(* ===== verification/PutPacket.v ===== *)
(** * apps/put_packet.c: packets in peer-to-peer memory

    [phy_addr], the program's own address translation, and [main] after its
    options (Options.v); the packet builder and the copy loop are in Packet.v.
    [err] ends the process: its exit status is a value on the left. *)

From S2P Require Import Prelude CStr LibpopH PopBuf PopMem Netmap Unvme Packet Options TxRing PopMemProps Store.

Import PutPacketOpt.

(** ** The program *)

Section put_packet.
Context {W : Type} `{Posix W} `{Ram W}.
Implicit Type c : put_packet.

Definition phy_addr (virt : Z) : M (proc W) (Z + Z) :=
  fd ← libc_open PAGEMAP;
  if fd <? 0 then mret (inl 1)
  else
    let pagesize := sys_pagesize (W:=W) in
    if pagesize =? 0 then throw DivByZero
    else
      ret ← libc_lseek fd (i64 (virt / pagesize *64 8));
      if ret <? 0 then mret (inl 1)
      else
        r ← libc_read fd (replicate 8 (Some (chr 0)));
        let '(rc, bytes) := r in
        let entry := entry_val bytes in
        if (rc <? 1) || (entry =? 0) then mret (inl 1)
        else
          _ ← libc_close fd;
          mret (inr (Z.land entry 0x7fffffffffffff *64 pagesize +64 virt `mod` pagesize)).

(** The body of the loop; once the process has ended nothing more happens. *)
Definition put_one c (pbuf : loc) (n : Z) (x : option Z) : M (proc W) (option Z) :=
  match x with
  | Some status => mret (Some status)
  | None =>
      data ← pop_buf_data pbuf;
      off ← c_int (n * 2048);
      pa ← phy_addr (data + off);
      match pa with
      | inl status => mret (Some status)
      | inr _ => _ ← at_mem (data + off) 2048 (put_packet_build_pkt (pktlen c) n); mret None
      end
  end.

(** The exit status of the process.  [pbuf] is not checked. *)
Definition put_packet_main c : M (proc W) Z :=
  bytes ← c_int (2048 * pktnum c);
  pmem ← pop_mem_init (pci c) (u64 bytes);
  match pmem with
  | None => mret (-1)
  | Some lm =>
      pbuf ← pop_buf_alloc lm (u64 bytes);
      l ← require NullDeref pbuf;
      _ ← pop_buf_put l (u64 bytes);
      x ← for_each (seqZ 0 (pktnum c)) (put_one c l) None;
      mret (default 0 x)
  end.
End put_packet.

(** ** The two address translations *)

Section phy_addr.
Context {W : Type} `{Posix W}.
Implicit Type s : proc W.

(** C32: put_packet and the library translate addresses alike: wherever
    [phy_addr] returns an address, [virt_to_phys] of lib/libpop.c returns the
    same address, leaves the same state and has made the same system calls; and
    where [phy_addr] ends the process, [virt_to_phys] returns 0.  So the address
    that the program prints for a packet is the one the library works with. *)
Theorem phy_addr_agrees virt s :
  sys_pagesize (W:=W) <> 0 ->
  exists r s', phy_addr virt s = Ret (r, s') /\
  match r with
  | inr pa => virt_to_phys virt s = Ret (pa, s')
  | inl status => status = 1 /\ exists s'', virt_to_phys virt s = Ret (0, s'')
  end.
Proof.
  intros Hp. unfold phy_addr, virt_to_phys. destruct (quiet_open PAGEMAP s) as (fd & s1 & E1 & _).
  rewrite !(bind_ret _ _ _ _ _ E1). destruct (fd <? 0); [eexists _, _; split; [done|]; split; [done|by exists s1]|].
  cbv zeta. destruct (Z.eqb_spec (sys_pagesize (W:=W)) 0) as [|_]; [done|].
  destruct (quiet_lseek fd (i64 (virt / sys_pagesize (W:=W) *64 8)) s1) as (ret & s2 & E2 & _).
  rewrite !(bind_ret _ _ _ _ _ E2).
  assert (forall s0, exists s'', (_ ← libc_close fd; mret 0) s0 = Ret (0, s'')) as Hc.
  { intros s0. destruct (quiet_close fd s0) as (x & s3 & E3 & _). rewrite (bind_ret _ _ _ _ _ E3). eauto. }
  destruct (ret <? 0); [eexists _, _; split; [done|]; split; [done|apply Hc]|].
  destruct (quiet_read fd (replicate 8 (Some (chr 0))) s2) as ([rc bytes] & s3 & E3 & _).
  rewrite !(bind_ret _ _ _ _ _ E3).
  destruct (_ || _); [eexists _, _; split; [done|]; split; [done|apply Hc]|].
  destruct (quiet_close fd s3) as (x & s4 & E4 & _). rewrite !(bind_ret _ _ _ _ _ E4).
  eexists _, _. split; done.
Qed.
End phy_addr.

Lemma phy_addr_agrees_witness :
  exists s', phy_addr 0x7f0000001234 (proc0 exos0) = Ret (inr 0x1234234, s') /\
    virt_to_phys 0x7f0000001234 (proc0 exos0) = Ret (0x1234234, s').
Proof.
  destruct (phy_addr_agrees 0x7f0000001234 (proc0 exos0)) as ([r|r] & s' & E & H); [discriminate|..].
  - exfalso. vm_compute in E. discriminate E.
  - exists s'. assert (r = 0x1234234) as -> by (vm_compute in E; congruence). split; [exact E|exact H].
Defined.

(** ** Placing packets *)

(** System calls do not touch the memory of the process: the buffer that
    [read] fills is a variable of the function that calls it. *)
Class PosixRam (W : Type) `{Posix W} `{Ram W} : Prop := {
  ram_open a n path w : ram_read a n (sys_open path w).2 = ram_read a n w;
  ram_close a n fd w : ram_read a n (sys_close fd w).2 = ram_read a n w;
  ram_lseek a n fd off w : ram_read a n (sys_lseek fd off w).2 = ram_read a n w;
  ram_sysread a n fd k w : ram_read a n (sys_read fd k w).2 = ram_read a n w
}.

(** The first 42 bytes of packet [n]. *)
Definition put_headers (len n : Z) : bytes :=
  headers (replicate 6 0xff) [1; 2; 3; 4; 5; 6]
    (ip_header 0 (len - 14) 16 ip_10_0_0_2 ip_10_0_0_1) (be16 n) (be16 60000) (be16 (len - 14 - 20)).

Section placing.
Context {W : Type} `{Posix W} `{RamOk W} `{!PosixRam W}.
Hypothesis Hpage : sys_pagesize (W:=W) <> 0.
Implicit Type s : proc W.

(** Calls that leave the memory alone. *)
Definition same_ram s s' : Prop := os_only s s' /\ forall a n, ram_read a n (p_os s') = ram_read a n (p_os s).

Lemma same_ram_trans s1 s2 s3 : same_ram s1 s2 -> same_ram s2 s3 -> same_ram s1 s3.
Proof. intros [O1 R1] [O2 R2]. split; [by transitivity s2|]. intros a n. by rewrite R2. Qed.

Lemma libc_ret_ram {A : Type} (c : W -> (Z * A) * W) s :
  (forall a n w, ram_read a n (c w).2 = ram_read a n w) ->
  exists r s', libc_ret c s = Ret (r, s') /\ same_ram s s'.
Proof.
  intros Hr. unfold libc_ret. pose proof (fun a n => Hr a n (p_os s)) as Hs.
  destruct (c (p_os s)) as [[r a] w]. simpl in Hs. destruct (r <? 0); eexists _, _; (split; [done|]);
    (split; [|done]); [by exists (- r), w|exists (p_errno s), w; by destruct s].
Qed.

Lemma plain_ram (c : W -> Z * W) s :
  (forall a n w, ram_read a n (c w).2 = ram_read a n w) ->
  exists r s', (r ← libc_ret (plain c); mret r.1) s = Ret (r, s') /\ same_ram s s'.
Proof.
  intros Hr. destruct (libc_ret_ram (plain c) s) as (r & s' & E & Hs).
  { intros a n w. unfold plain. rewrite <- (Hr a n w). by destruct (c w). }
  exists r.1, s'. by rewrite (bind_ret _ _ _ _ _ E).
Qed.

Lemma phy_addr_ram virt s :
  exists r s', phy_addr virt s = Ret (r, s') /\ same_ram s s' /\ (forall x, r = inl x -> x = 1).
Proof.
  unfold phy_addr. destruct (plain_ram (sys_open PAGEMAP) s) as (fd & s1 & E1 & R1); [intros; apply ram_open|].
  rewrite (bind_ret _ _ _ _ _ E1). destruct (fd <? 0); [eexists _, s1; split; [done|]; split; [done|by intros x [= <-]]|].
  cbv zeta. destruct (Z.eqb_spec (sys_pagesize (W:=W)) 0); [done|].
  destruct (plain_ram (sys_lseek fd (i64 (virt / sys_pagesize (W:=W) *64 8))) s1) as (ret & s2 & E2 & R2); [intros; apply ram_lseek|].
  rewrite (bind_ret _ _ _ _ _ E2). pose proof (same_ram_trans _ _ _ R1 R2) as R12.
  destruct (ret <? 0); [eexists _, s2; split; [done|]; split; [done|by intros x [= <-]]|].
  destruct (libc_ret_ram (sys_read fd 8) s2) as ([rc data] & s3 & E3 & R3); [intros; apply ram_sysread|].
  pose proof (same_ram_trans _ _ _ R12 R3) as R13. unfold libc_read at 1. rewrite bind_assoc.
  rewrite (bind_ret _ _ _ _ _ E3). unfold mbind at 1, M_bind at 1, mret at 1, M_ret at 1. cbv zeta.
  destruct (_ || _); [eexists _, s3; split; [done|]; split; [done|by intros x [= <-]]|].
  destruct (plain_ram (sys_close fd) s3) as (z & s4 & E4 & R4); [intros; apply ram_close|].
  rewrite (bind_ret _ _ _ _ _ E4). eexists _, s4. split; [done|]. split; [by eapply same_ram_trans|done].
Qed.

(** The loop: [n] packets placed from [w0] on, or the process has ended. *)
Definition placing (c : put_packet) (l : loc) (pb : pop_buf) (w0 : W) (rest : list Z) (x : option Z) s : Prop :=
  exists n, 0 <= n <= pktnum c /\ rest = seqZ n (pktnum c - n) /\ p_bufs s !! l = Some pb /\
    (x = None \/ x = Some 1) /\
    (x = None ->
      (forall i, 0 <= i < n -> ram_read (buf_data pb + 2048 * i) 42 (p_os s) = put_headers (pktlen c) i) /\
      (forall a k, a + Z.of_nat k <= buf_data pb \/ buf_data pb + 2048 * n <= a ->
         ram_read a k (p_os s) = ram_read a k w0)).

Lemma put_one_step c l pb w0 i rest x s :
  2048 * pktnum c < 2 ^ 31 -> placing c l pb w0 (i :: rest) x s ->
  exists x' s', put_one c l i x s = Ret (x', s') /\ placing c l pb w0 rest x' s'.
Proof.
  intros Hov (n & Hn & Er & Hb & Hx & Hok). destruct (decide (n = pktnum c)) as [->|Hne].
  { by rewrite Z.sub_diag in Er. }
  rewrite seqZ_cons in Er by lia. injection Er as -> ->.
  replace (Z.pred (pktnum c - n)) with (pktnum c - Z.succ n) by lia.
  unfold put_one. destruct x as [st|].
  { exists (Some st), s. split; [done|]. exists (Z.succ n). split; [lia|]. by split_and!. }
  unfold pop_buf_data. rewrite bind_assoc, (bind_ret _ _ _ _ _ (load_buf_Some l pb s Hb)).
  unfold mbind at 1, M_bind at 1, mret at 1, M_ret at 1.
  rewrite (bind_ret _ _ _ _ _ (c_int_ok (n * 2048) s ltac:(lia))). set (a := buf_data pb + n * 2048).
  destruct (phy_addr_ram a s) as (pa & s1 & E1 & [O1 R1] & Hpa). rewrite (bind_ret _ _ _ _ _ E1).
  assert (p_bufs s1 = p_bufs s) as Eb by apply (os_only_fields _ _ O1).
  destruct pa as [st|pa].
  { specialize (Hpa st eq_refl). subst st. exists (Some 1), s1. split; [done|]. exists (Z.succ n).
    rewrite Eb. split; [lia|]. split; [done|]. split; [done|]. split; [by right|done]. }
  assert (length (ram_read a 2048 (p_os s1)) = 2048%nat) as Hlen by apply ram_read_length.
  pose proof (put_packet_build_eq (pktlen c) n (ram_read a 2048 (p_os s1)) ltac:(lia)) as Ep.
  fold (put_headers (pktlen c) n) in Ep. set (b' := put_headers (pktlen c) n ++ _) in Ep.
  assert (length b' = 2048%nat) as Hb' by (unfold b'; rewrite length_app, length_drop, Hlen; reflexivity).
  eexists None, (with_os (ram_write a b' (p_os s1)) s1). split.
  { unfold mbind, M_bind, at_mem. by rewrite Ep. }
  exists (Z.succ n). simpl. rewrite Eb. split; [lia|]. split; [done|]. split; [done|]. split; [by left|].
  intros _. destruct (Hok eq_refl) as [Hin Hout]. split.
  - intros j Hj. destruct (decide (j = n)) as [->|Hjn].
    + replace (buf_data pb + 2048 * n) with a by (unfold a; lia).
      rewrite (ram_read_take a 42 2048) by lia. pose proof (ram_read_same a b' (p_os s1)) as Hs.
      rewrite Hb' in Hs. rewrite Hs. by apply take_app_length'.
    + rewrite ram_read_other by (unfold a; rewrite ?Hb'; simpl; lia). rewrite R1. apply Hin. lia.
  - intros x k Hxk. rewrite ram_read_other by (unfold a; rewrite ?Hb'; lia). rewrite R1. apply Hout. lia.
Qed.

(** Put_packet places its packets: once [pop_mem_init] has returned a
    pop memory with room for them, the process ends, with status 0 or 1, and
    with status 0 only when packet [n] stands at [2048 * n] behind the start of
    the buffer for every [n] below [pktnum], all inside the pages of the buffer;
    no other memory has changed. *)
Theorem put_packet_places c lm m s s1 :
  1 <= pktnum c -> 2048 * pktnum c < 2 ^ 31 ->
  pop_mem_init (pci c) (2048 * pktnum c) s = Ret (Some lm, s1) ->
  p_mems s1 !! lm = Some m -> mem_ok m -> m_mutex m = false -> p_oom s1 = [] ->
  pages_for (2048 * pktnum c) <= m_num_pages m - m_alloced_pages m ->
  let data := m_mem m + m_alloced_pages m * 4096 in
  exists st s', put_packet_main c s = Ret (st, s') /\ (st = 0 \/ st = 1) /\
    data + 2048 * pktnum c <= m_mem m + m_num_pages m * 4096 /\
    (st = 0 ->
      (forall n, 0 <= n < pktnum c -> ram_read (data + 2048 * n) 42 (p_os s') = put_headers (pktlen c) n) /\
      (forall a k, a + Z.of_nat k <= data \/ data + 2048 * pktnum c <= a ->
         ram_read a k (p_os s') = ram_read a k (p_os s1))).
Proof.
  intros Hn Hov Einit Hm Hok Hmu Ho Hroom data.
  destruct (proj1 (pages_for_spec (2048 * pktnum c) _) eq_refl) as [Hp1 Hp2].
  unfold put_packet_main. rewrite (bind_ret _ _ _ _ _ (c_int_ok (2048 * pktnum c) s ltac:(lia))).
  rewrite u64_small by lia. rewrite (bind_ret _ _ _ _ _ Einit).
  pose proof (pop_buf_alloc_eq lm (2048 * pktnum c) s1 m Hm Hok Hmu ltac:(lia)) as Ea.
  replace (_ <? _) with false in Ea by lia. rewrite Ho in Ea. rewrite (bind_ret _ _ _ _ _ Ea).
  set (s2 := alloced_state _ _ _ _ _). rewrite (bind_ret (require NullDeref (Some (p_next s1))) _ s2 _ s2 eq_refl).
  set (pb := next_buf lm m (pages_for (2048 * pktnum c))).
  assert (p_bufs s2 !! p_next s1 = Some pb) as Hpb by apply lookup_insert_eq.
  destruct (buf_put pb (2048 * pktnum c)) as [pb' r'] eqn:Ep.
  assert (buf_data pb' = data) as Edata.
  { revert Ep. destruct Hok. unfold buf_put. destruct (_ <? _); intros [= <- _];
      unfold buf_data, pb, data; simpl; rewrite u64_small; lia. }
  set (s3 := with_bufs (<[p_next s1:=pb']> (p_bufs s2)) s2).
  assert (pop_buf_put (p_next s1) (2048 * pktnum c) s2 = Ret (r', s3)) as E2.
  { unfold pop_buf_put, buf_op. rewrite (bind_ret _ _ _ _ _ (load_buf_Some _ _ _ Hpb)). by rewrite Ep. }
  rewrite (bind_ret _ _ _ _ _ E2).
  destruct (for_each_inv (placing c (p_next s1) pb' (p_os s1)) (put_one c (p_next s1))
    (seqZ 0 (pktnum c)) None s3) as (x & s' & E3 & n & Hn' & Er & _ & Hx & Hok').
  { exists 0. rewrite Z.sub_0_r. split; [lia|]. split; [done|]. split; [apply lookup_insert_eq|].
    split; [by left|]. intros _. split; [intros i Hi; lia|done]. }
  { intros i rest x0 s0 Hp. by apply put_one_step. }
  rewrite (bind_ret _ _ _ _ _ E3). exists (default 0 x), s'. split; [done|].
  split; [destruct Hx as [->| ->]; auto|]. split; [unfold data; destruct Hok; lia|]. intros Hst.
  destruct Hx as [->| ->]; [|done]. assert (n = pktnum c) as ->.
  { destruct (decide (n = pktnum c)); [done|]. by rewrite seqZ_cons in Er by lia. }
  rewrite <- Edata. by apply Hok'.
Qed.
End placing.

#[export] Instance sto_posix_ram : PosixRam sto_os.
Proof. by constructor. Qed.

(** A process of the machine of Store.v, and what [pop_mem_init] makes of it. *)
Definition put_proc : proc sto_os := Proc ∅ ∅ ∅ ∅ 1%positive [] 0 0 sto0.
Definition put3 : put_packet := PutPacket 64 3 (Some (lit "17:00.0")).
Definition put_inited : option loc * proc sto_os :=
  match pop_mem_init (pci put3) (2048 * pktnum put3) put_proc with Ret x => x | _ => (None, put_proc) end.

Lemma sto_page : sys_pagesize (W:=sto_os) <> 0.
Proof. by change (4096 <> 0). Qed.

Lemma put_inited_eq :
  pop_mem_init (pci put3) (2048 * pktnum put3) put_proc = Ret (Some 1%positive, put_inited.2).
Proof.
  assert (put_inited.1 = Some 1%positive) as H1 by (vm_compute; reflexivity).
  assert (match pop_mem_init (pci put3) (2048 * pktnum put3) put_proc with Ret _ => true | _ => false end = true)
    as H2 by (vm_compute; reflexivity).
  revert H1 H2. unfold put_inited. destruct (pop_mem_init _ _ put_proc) as [[o s]| |]; simpl; [|done..].
  by intros ->.
Qed.

Lemma put_packet_places_witness :
  exists st s', put_packet_main put3 put_proc = Ret (st, s') /\
    (st = 0 -> ram_read 0x7f0000002000 42 (p_os s') = put_headers 64 2).
Proof.
  destruct (p_mems put_inited.2 !! 1%positive) as [m|] eqn:Em; [|exfalso; vm_compute in Em; discriminate Em].
  assert (m_mem m = 0x7f0000001000 /\ m_alloced_pages m = 0 /\ m_num_pages m = 16 /\ mem_ok m /\ m_mutex m = false)
    as (E1 & E2 & E3 & Hok & Hmu).
  { vm_compute in Em. injection Em as <-. split_and!; [reflexivity..|apply mem_okb_ok; reflexivity|reflexivity]. }
  destruct (put_packet_places sto_page put3 1%positive m put_proc put_inited.2)
    as (st & s' & E & _ & _ & H);
    [simpl; lia|simpl; lia|exact put_inited_eq|exact Em|exact Hok|exact Hmu|vm_compute; reflexivity| |].
  - rewrite E2, E3. vm_compute. discriminate.
  - exists st, s'. split; [exact E|]. intros Hst. rewrite E1, E2 in H. apply (proj1 (H Hst) 2). simpl. lia.
Defined.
* * * * * * * * *
(WHAT YOU ARE ASKED TO DO) From the line containing "intros Hn Hov" down to the line containing "replace (_ <?" in the material above, reproduce every line exactly, including the two end lines.

(REPLY TO THE TASK)
  intros Hn Hov Einit Hm Hok Hmu Ho Hroom data.
  destruct (proj1 (pages_for_spec (2048 * pktnum c) _) eq_refl) as [Hp1 Hp2].
  unfold put_packet_main. rewrite (bind_ret _ _ _ _ _ (c_int_ok (2048 * pktnum c) s ltac:(lia))).
  rewrite u64_small by lia. rewrite (bind_ret _ _ _ _ _ Einit).
  pose proof (pop_buf_alloc_eq lm (2048 * pktnum c) s1 m Hm Hok Hmu ltac:(lia)) as Ea.
  replace (_ <? _) with false in Ea by lia. rewrite Ho in Ea. rewrite (bind_ret _ _ _ _ _ Ea).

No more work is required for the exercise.